- What the task asks: Search the data for "string". Each line containing it is to be copied.

- Data to examine:
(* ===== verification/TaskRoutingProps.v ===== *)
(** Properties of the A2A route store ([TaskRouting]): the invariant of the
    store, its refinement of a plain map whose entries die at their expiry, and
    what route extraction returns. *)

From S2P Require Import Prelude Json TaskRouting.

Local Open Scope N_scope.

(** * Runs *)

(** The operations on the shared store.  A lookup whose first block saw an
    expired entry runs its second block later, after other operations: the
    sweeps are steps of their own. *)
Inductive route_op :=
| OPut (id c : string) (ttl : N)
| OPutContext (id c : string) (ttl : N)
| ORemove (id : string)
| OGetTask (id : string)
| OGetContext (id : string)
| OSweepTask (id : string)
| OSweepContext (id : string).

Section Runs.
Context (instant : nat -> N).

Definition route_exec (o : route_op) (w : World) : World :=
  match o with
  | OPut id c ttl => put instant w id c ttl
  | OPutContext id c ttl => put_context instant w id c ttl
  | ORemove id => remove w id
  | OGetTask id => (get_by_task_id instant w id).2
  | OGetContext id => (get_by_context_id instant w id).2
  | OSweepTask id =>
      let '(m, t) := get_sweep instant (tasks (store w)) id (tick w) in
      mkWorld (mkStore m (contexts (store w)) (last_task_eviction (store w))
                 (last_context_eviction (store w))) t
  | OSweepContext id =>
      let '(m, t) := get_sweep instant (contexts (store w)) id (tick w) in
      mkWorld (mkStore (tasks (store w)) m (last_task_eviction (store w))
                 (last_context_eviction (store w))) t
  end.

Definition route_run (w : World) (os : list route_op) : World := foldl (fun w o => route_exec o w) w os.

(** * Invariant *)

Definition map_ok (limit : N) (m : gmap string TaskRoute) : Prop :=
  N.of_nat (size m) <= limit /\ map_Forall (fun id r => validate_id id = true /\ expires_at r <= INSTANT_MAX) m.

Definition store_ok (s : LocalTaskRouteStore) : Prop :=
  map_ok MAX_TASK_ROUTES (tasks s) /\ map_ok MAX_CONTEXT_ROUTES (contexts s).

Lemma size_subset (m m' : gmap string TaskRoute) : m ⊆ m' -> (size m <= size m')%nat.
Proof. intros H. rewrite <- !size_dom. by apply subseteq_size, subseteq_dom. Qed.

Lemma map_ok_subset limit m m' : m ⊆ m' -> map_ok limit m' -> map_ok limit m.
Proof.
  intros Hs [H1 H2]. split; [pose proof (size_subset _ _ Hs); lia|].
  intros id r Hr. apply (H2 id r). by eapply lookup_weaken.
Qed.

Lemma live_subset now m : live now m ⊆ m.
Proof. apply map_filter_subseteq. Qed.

- Answer to this problem:
| OPut (id c : string) (ttl : N)
| OPutContext (id c : string) (ttl : N)
| ORemove (id : string)
| OGetTask (id : string)
| OGetContext (id : string)
| OSweepTask (id : string)
| OSweepContext (id : string).
Definition map_ok (limit : N) (m : gmap string TaskRoute) : Prop :=
Lemma size_subset (m m' : gmap string TaskRoute) : m ⊆ m' -> (size m <= size m')%nat.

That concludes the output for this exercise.